Kami tiba di tempat ini sekitar pukul 09.30. Di ujung hamparan sawah itu, nanti ada semacam lahan di pinggir tebing yang kemudian kami manfaatkan untuk tempat parkir. Para petani tampaknya juga parkir motor di situ. Setelah memarkir motor (dengan sedikit was-was karena setelah kami sampai para petani tersebut juga pergi), kami akhirnya turun ke Pantai Buyutan yang memang terletak di dataran yang lebih rendah, di bawah tebing tadi. Sebelum turun, kami sempatkan untuk berfoto di atas karena dari tempat ini kalian bisa melihat pemandangan Pantai Buyutan secara lebih luas.
Meskipun jalan menurun menuju pantai sudah disemen, akan tetapi secara keseluruhan pantai ini belum banyak disentuh. Sebenarnya, kita sepertinya bisa turun dengan naik motor tapi saat itu kami memilih untuk jalan kaki saja karena takut tidak menguasai medan menurun tersebut. Setelah jalan menurun itu, kami masih harus berjalan lagi beberapa meter hingga akhirnya bisa menyentuh pasir pantai yang sangat lembut dan berwarna putih.
Di dekat pantai, ada beberapa lapak penjual tapi penjualnya tak nampak. Mungkin karena hari itu masih Sabtu dan mereka berjualan di hari Minggu atau memang tak banyak pengunjung jadi mereka tidak lagi berjualan di situ? Entahlah.
Dan saat itu hanya kami berdua yang ada di pantai itu. Kami hanya bermain-main pasir dan berfoto sebentar karena kami berencana untuk berbasah-basah di pantai selanjutnya.

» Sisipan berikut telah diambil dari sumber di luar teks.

(* ===== verification/Subscriber.v ===== *)
(** * Subscribers: bounded queues and the GOP cache

    [internal/subscriber/{storage,hls,minio,relay,livestream}.go]: delivery,
    closing and the consumer goroutines, with the handles each subscriber
    holds. What the consumers write is in Sinks.v. *)

From S2P Require Import Prelude Packet Flv Ownership.

(** ** Queue subscribers (storage, HLS, MinIO, relay) *)

(** The consumer goroutine: in its loop, in its deferred drain, or gone. *)
Inductive RunState := Running | Draining | Stopped.

#[export] Instance RunState_eq_dec : EqDecision RunState.
Proof. solve_decision. Defined.

(** The channel [ch] of capacity [q_cap] with its content, the drop counter
    (uint64), whether [done] is closed, and the goroutine's state. [q_written]
    is the history of what was handed to [flv.WriteTag]. *)
Record QueueSub := mkQueueSub {
  q_id : string;
  q_type : SubscriberType;
  q_cap : nat;
  q_ch : list nat;
  q_dropped : Z;
  q_done : bool;
  q_run : RunState;
  q_written : list content;
}.

Definition storageBufSize : nat := 512.
Definition hlsBufSize : nat := 256.
Definition minioBufSize : nat := 512.
Definition relayBufSize : nat := 128.
Lemma Register_inv k node sid w w' :
  world_inv w -> Register k node w = Ok (sid, w') -> world_inv w'.
Proof.
  intros Hw E. pose proof (Register_ok _ _ _ _ _ (wi_fresh _ Hw) E (wi_owned _ Hw)) as [Ho _].
  revert E. unfold Register. destruct (streams w !! k) as [|] eqn:Ek; [done|].
  intros [= <- <-]. destruct Hw as [_ Hf Hr Hop Hd Hl].
  split; cbn [heap streams next mem]; [done|..].
  - intros i Hi. cbn [next heap] in *. rewrite lookup_insert_ne by lia. apply Hf. lia.
  - intros k' i. destruct (decide (k' = k)) as [->|].
    + rewrite lookup_insert_eq. intros [= <-]. exists (newLiveStream k node).
      by rewrite lookup_insert_eq.
    + rewrite lookup_insert_ne by done. intros (x & Hx & ?)%Hr. exists x.
      rewrite lookup_insert_ne; [done|]. intros <-. by rewrite Hf in Hx.
  - intros i x. destruct (decide (i = next w)) as [->|].
    + rewrite lookup_insert_eq. intros [= <-] _. apply lookup_insert_eq.
    + rewrite lookup_insert_ne by done. intros Hx Hc.
      pose proof (Hop _ _ Hx Hc) as Hs. rewrite lookup_insert_ne; [done|]. congruence.
  - intros i x. destruct (decide (i = next w)) as [->|].
    + rewrite lookup_insert_eq. by intros [= <-].
    + rewrite lookup_insert_ne by done. apply Hd.
  - intros i x. destruct (decide (i = next w)) as [->|].
    + rewrite lookup_insert_eq. intros [= <-]. split; [done|apply map_Forall_empty].
    + rewrite lookup_insert_ne by done. apply Hl.
Qed.

Lemma Close_stream_registration ids s m :
  let s' := fst (fst (Close_stream ids s m)) in
  key s' = key s /\ closed s' = true /\ (closed s = s_done s -> s_done s' = true) /\
  pumping s' = pumping s.
Proof.
  unfold Close_stream. destruct (closed s) eqn:Ec; [by split_and!|].
  by destruct (visit _ _ _ _).
Qed.

Lemma Unregister_inv ids k w :
  world_inv w -> ample w -> world_inv (Unregister ids k w).
Proof.
  intros Hw [Hr4 _].
  pose proof (Unregister_ok ids k w Hr4 (wi_owned _ Hw)) as [Ho _]. revert Ho.
  destruct Hw as [Ho0 Hf Hr Hop Hd Hl]. unfold Unregister.
  destruct (streams w !! k) as [sid|] eqn:Ek; [|by split]. cbn [heap mem].
  destruct (Hr _ _ Ek) as (s & Hs & Hk & Hc). rewrite Hs.
  pose proof (Close_stream_registration ids s (mem w)) as HR. cbv zeta in HR.
  pose proof (stream_log_Close_stream ids s (mem w)) as HL.
  pose proof (content_Close_stream ids s (mem w)) as HC.
  destruct (Close_stream ids s (mem w)) as [[s' gone] m']. cbn [fst snd] in *.
  destruct HR as (Hk' & Hc' & Hd' & Hp'). intros Ho.
  split; unfold put; cbn [heap streams next mem]; [done|..].
  - intros i Hi. cbn [heap next put] in *. rewrite lookup_insert_ne; [by apply Hf|].
    intros <-. by rewrite Hf in Hs.
  - intros k' i [Hne (x & Hx & Hkx & Hcx)%Hr]%lookup_delete_Some.
    exists x. rewrite lookup_insert_ne; [done|]. intros <-. simplify_eq.
  - intros i x. destruct (decide (i = sid)) as [->|].
    + rewrite lookup_insert_eq. intros [= <-]. by rewrite Hc'.
    + rewrite lookup_insert_ne by done. intros Hx Hcx.
      pose proof (Hop _ _ Hx Hcx). rewrite lookup_delete_ne; [done|]. congruence.
  - intros i x. destruct (decide (i = sid)) as [->|].
    + rewrite lookup_insert_eq. intros [= <-]. destruct (Hd _ _ Hs). by rewrite Hc', Hd'.
    + rewrite lookup_insert_ne by done. apply Hd.
  - intros i x. destruct (decide (i = sid)) as [->|].
    + rewrite lookup_insert_eq. intros [= <-].
      eapply stream_log_ext; [by eapply HL, Hl|]. intros a _. apply HC.
    + rewrite lookup_insert_ne by done. intros Hx.
      eapply stream_log_ext; [by eapply Hl|]. intros a _. apply HC.
Qed.
Lemma register_all_spec l : forall r,
  registry_inv r ->
  (is_ok (register_all r l) = true <-> acceptable r l) /\
  (forall r', register_all r l = Ok r' -> registry_inv r' /\
     forall id m, byID r' !! id = Some m <-> byID r !! id = Some m \/ (m ∈ l /\ a_ID m = id)).
Proof.
  induction l as [|m l IH]; intros r Hr; cbn [register_all].
  { split.
    - split; [|done]. intros _. split_and!; [constructor|constructor|constructor|].
      by intros m id x ?%elem_of_nil.
    - intros r' [= <-]. split; [done|]. set_solver. }
  pose proof (register_ok_iff r m Hr) as Hok. destruct (register r m) as [r1|e] eqn:E1; cbn in Hok.
  - destruct (register_inv _ _ _ Hr E1) as (Hr1 & Hb & Hnone & Hval & Hwire).
    destruct (IH r1 Hr1) as [IH1 IH2]. destruct (proj1 Hok eq_refl) as [_ Hdis]. split.
    + rewrite IH1. unfold acceptable. rewrite !fmap_cons, !NoDup_cons, Forall_cons, Hb. split.
      * intros (Hf & Hn1 & Hn2 & Hd).
        assert (forall x, x ∈ l -> a_ID x <> a_ID m /\ class_wire x <> class_wire m) as Hm.
        { intros x Hx. destruct (Hd x (a_ID m) m Hx) as [? ?]; [apply lookup_insert_eq|].
          split; congruence. }
        split_and!; try done.
        -- intros (x & E & Hx)%list_elem_of_fmap. destruct (Hm _ Hx). congruence.
        -- intros (x & E & Hx)%list_elem_of_fmap. destruct (Hm _ Hx). congruence.
        -- intros x id y [-> |Hx]%elem_of_cons Hy; [by eapply Hdis|].
           eapply Hd; [done|]. rewrite lookup_insert_ne; [done|]. congruence.
      * intros ([_ Hf] & [Hn1 Hn1'] & [Hn2 Hn2'] & Hd). split_and!; try done.
        intros x id y Hx [[<- <-]|[_ Hy]]%lookup_insert_Some.
        -- split; intros E; [apply Hn1|apply Hn2]; apply list_elem_of_fmap; eauto.
        -- eapply Hd; [|done]. set_solver.
    + intros r' [Hr' HB]%IH2. split; [done|]. intros id x. rewrite HB, Hb, elem_of_cons.
      rewrite lookup_insert_Some. split.
      * intros [[[<- <-]|[_ ?]]|[? ?]]; auto.
      * intros [Hx|[[-> |?] <-]]; [|auto|auto].
        left. right. split; [congruence|done].
  - split; [|done]. cbn. split; [done|]. intros (Hf & _ & _ & Hd).
    apply Hok. apply Forall_cons in Hf as [Hv _]. split; [done|].
    intros id x Hx. apply (Hd m); [set_solver|done].
Qed.
(* ===== verification/Redis.v ===== *)
(** * Redis

    What the program relies on of its Redis server, as an interface: string
    keys with a time to live. The client library and the server are not part of
    the repository; a call can fail, with an error that is not interpreted.
    [expiring] is an implementation, used in examples. *)

From S2P Require Import Prelude GoStrings.

(** [SET k v EX ttl], [GET k], [DEL k], [KEYS prefix*], each at a time, and
    what a reader sees of a key at a time. *)
Class Redis (R : Type) := {
  r_Set : R -> Time -> string -> string -> Duration -> result string R;
  r_Get : R -> Time -> string -> result string (option string);
  r_Del : R -> Time -> string -> result string R;
  r_Keys : R -> Time -> string -> result string (list string);
  r_view : R -> Time -> string -> option string;
}.

Class RedisLaws (R : Type) `{!Redis R} : Prop := {
  r_Get_view : forall r t k v, r_Get r t k = Ok v -> v = r_view r t k;
  r_Set_view : forall r t k v ttl r' t' k',
    r_Set r t k v ttl = Ok r' -> 0 < ttl -> t <= t' ->
    r_view r' t' k' =
      if decide (k = k') then (if t' <? t + ttl then Some v else None) else r_view r t' k';
  r_Del_view : forall r t k r' t' k',
    r_Del r t k = Ok r' -> t <= t' ->
    r_view r' t' k' = if decide (k = k') then None else r_view r t' k';
  r_Keys_view : forall r t p ks k,
    r_Keys r t p = Ok ks -> (k ∈ ks <-> HasPrefix k p = true /\ is_Some (r_view r t k));
  r_Keys_NoDup : forall r t p ks, r_Keys r t p = Ok ks -> NoDup ks;
}.

(** ** An implementation: a map with expiry times *)

Notation expiring := (gmap string (string * Time)).

Definition e_view (r : expiring) (t : Time) (k : string) : option string :=
  match r !! k with
  | Some (v, e) => if t <? e then Some v else None
  | None => None
  end.

#[export] Instance expiring_redis : Redis expiring := {
  r_Set r t k v ttl := Ok (<[k := (v, t + ttl)]> r);
  r_Get r t k := Ok (e_view r t k);
  r_Del r t k := Ok (delete k r);
  r_Keys r t p :=
    Ok (filter (fun k => HasPrefix k p = true /\ is_Some (e_view r t k)) (map_to_list r).*1);
  r_view := e_view;
}.

#[export] Instance expiring_laws : RedisLaws expiring.
Proof.
  split; cbn.
  - by intros r t k v [= <-].
  - intros r t k v ttl r' t' k' [= <-] Httl Ht. unfold e_view.
    destruct (decide (k = k')) as [<-|Hne]; [by rewrite lookup_insert_eq|by rewrite lookup_insert_ne].
  - intros r t k r' t' k' [= <-] Ht. unfold e_view.
    destruct (decide (k = k')) as [<-|Hne]; [by rewrite lookup_delete_eq|by rewrite lookup_delete_ne].
  - intros r t p ks k [= <-]. rewrite list_elem_of_filter. split; [by intros [? _]|].
    intros [Hp Hk]. split; [done|]. unfold e_view in Hk.
    destruct (r !! k) as [[v e]|] eqn:E; [|by destruct Hk].
    apply list_elem_of_fmap. exists (k, (v, e)). split; [done|]. by apply elem_of_map_to_list.
  - intros r t p ks [= <-]. apply NoDup_filter, NoDup_fst_map_to_list.
Qed.
Definition parseToken (s : LeaseService) (raw : string) : result lease_error tokenClaims :=
  match Split "." raw with
  | [payload; sig] =>
      if negb (bool_decide (signature s payload = sig)) then Err ErrInvalidToken
      else match Decode payload with
      | None => Err ErrInvalidToken
      | Some data =>
          match claims_Unmarshal data with
          | None => Err ErrInvalidToken
          | Some claims =>
              if bool_decide (t_LeaseID claims = "") || bool_decide (t_StreamKey claims = "")
              then Err ErrInvalidToken else Ok claims
          end
      end
  | _ => Err ErrInvalidToken
  end.

Definition lease_claims (l : Lease) : tokenClaims :=
  mkClaims (l_ID l) (l_StreamKey l) (l_ViewerID l) (Unix (l_IssuedAt l)) (Unix (l_ExpiresAt l)).

Definition with_times (issued expires : Time) (l : Lease) : Lease :=
  mkLease (l_ID l) (l_StreamKey l) (l_TenantID l) (l_DeviceID l) (l_ViewerID l)
    (l_PreferredProtocol l) (l_LastKnownEndpoint l) (l_HLSURL l) (l_WebRTCURL l)
    (l_WebRTCOfferURL l) issued expires (ControlPlaneBackend l).

(** The lease [Issue] makes; [id] is [uuid.NewString()]. *)
Definition new_lease (s : LeaseService) (now : Time) (id : string) (i : LeaseInput) : Lease :=
  mkLease id (TrimSpace (StreamKey i)) (TrimSpace (TenantID i)) (TrimSpace (DeviceID i))
    (TrimSpace (ViewerID i))
    (if bool_decide (TrimSpace (PreferredProtocol i) = "") then "hls"
     else TrimSpace (PreferredProtocol i))
    (TrimSpace (LastKnownEndpoint i)) (TrimSpace (HLSURL i)) (TrimSpace (WebRTCURL i))
    (TrimSpace (WebRTCOfferURL i)) now (now + ttl s) (backend s).

(** [store.Save], then [signToken]: how both operations end. [ts] is the time
    at which the store is called. *)
Definition save_and_sign (s : LeaseService) (st : St) (ts : Time) (lease : Lease)
  : St * result lease_error (Lease * string) :=
  match store_Save st ts lease (ttl s) with
  | Err e => (st, Err (ErrStore e))
  | Ok st =>
      match signToken s (lease_claims lease) with
      | None => (st, Err ErrMarshal)
      | Some token => (st, Ok (lease, token))
      end
  end.

Definition Issue (s : LeaseService) (st : St) (now ts : Time) (id : string) (input : LeaseInput)
  : St * result lease_error (Lease * string) :=
  save_and_sign s st ts (new_lease s now id input).

(** [tg]: when the store is asked for the lease; [ts]: when it is saved. *)
Definition Reattach (s : LeaseService) (st : St) (now tg ts : Time) (token : string)
  : St * result lease_error (Lease * string) :=
  match parseToken s token with
  | Err e => (st, Err e)
  | Ok claims =>
      if (now <? FromUnix (t_IssuedAt claims) - skew s)
         || (FromUnix (t_ExpiresAt claims) + skew s <? now)
      then (st, Err ErrLeaseExpired)
      else match store_Get st tg (t_LeaseID claims) with
      | (st, Err e) => (st, Err (ErrStore e))
      | (st, Ok None) => (st, Err ErrLeaseMissing)
      | (st, Ok (Some lease)) =>
          if negb (bool_decide (l_StreamKey lease = t_StreamKey claims))
             || negb (bool_decide (l_ViewerID lease = t_ViewerID claims))
          then (st, Err ErrInvalidToken)
          else if l_ExpiresAt lease + skew s <? now then (st, Err ErrLeaseExpired)
          else save_and_sign s st ts (with_times now (now + ttl s) lease)
      end
  end.
End Service.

Dari arah masuk ke Pantai Buyutan tadi, kami terus ke arah Pantai Banyutibo. Kalian tinggal lurus saja hingga menemukan belokan ke kanan. Namun, kalian jangan belok ke kanan, akan tetapi kalian harus belok ke gang sempit di sisi kiri, yang ditandai dengan adanya pos warga. Disitu kalian akan diminta untuk memberi sumbangan seikhlasnya.
Dari jalan masuk tadi, kalian tinggal mengikuti jalan saja. Nanti akan ada jalan setapak dua lajur lagi yang akan membawa kalian ke arah pantai. Dari Pantai Buyutan menuju Pantai Banyutibo dibutuhkan waktu sekitar 20 menit saja. Beberapa meter sebelum mencapai area parkir, kalian akan disambut birunya Samudra Hindia dan deburan ombak yang seolah memanggil kalian untuk segera turun atau berfoto ria.
Pantai ini lebih terkembangkan jika dibandingkan dengan Pantai Buyutan. Ada penjual makanan dan camilan di beberapa bagiannya. Menurut salah satu penjaga toilet, kami bisa juga menyewa perahu untuk mengarungi Sungai Maron kepada salah satu orang yang ada di situ. Namun, karena saat itu Sungai Maron mongering akibat kemarau, kami mengurungkan niat kami.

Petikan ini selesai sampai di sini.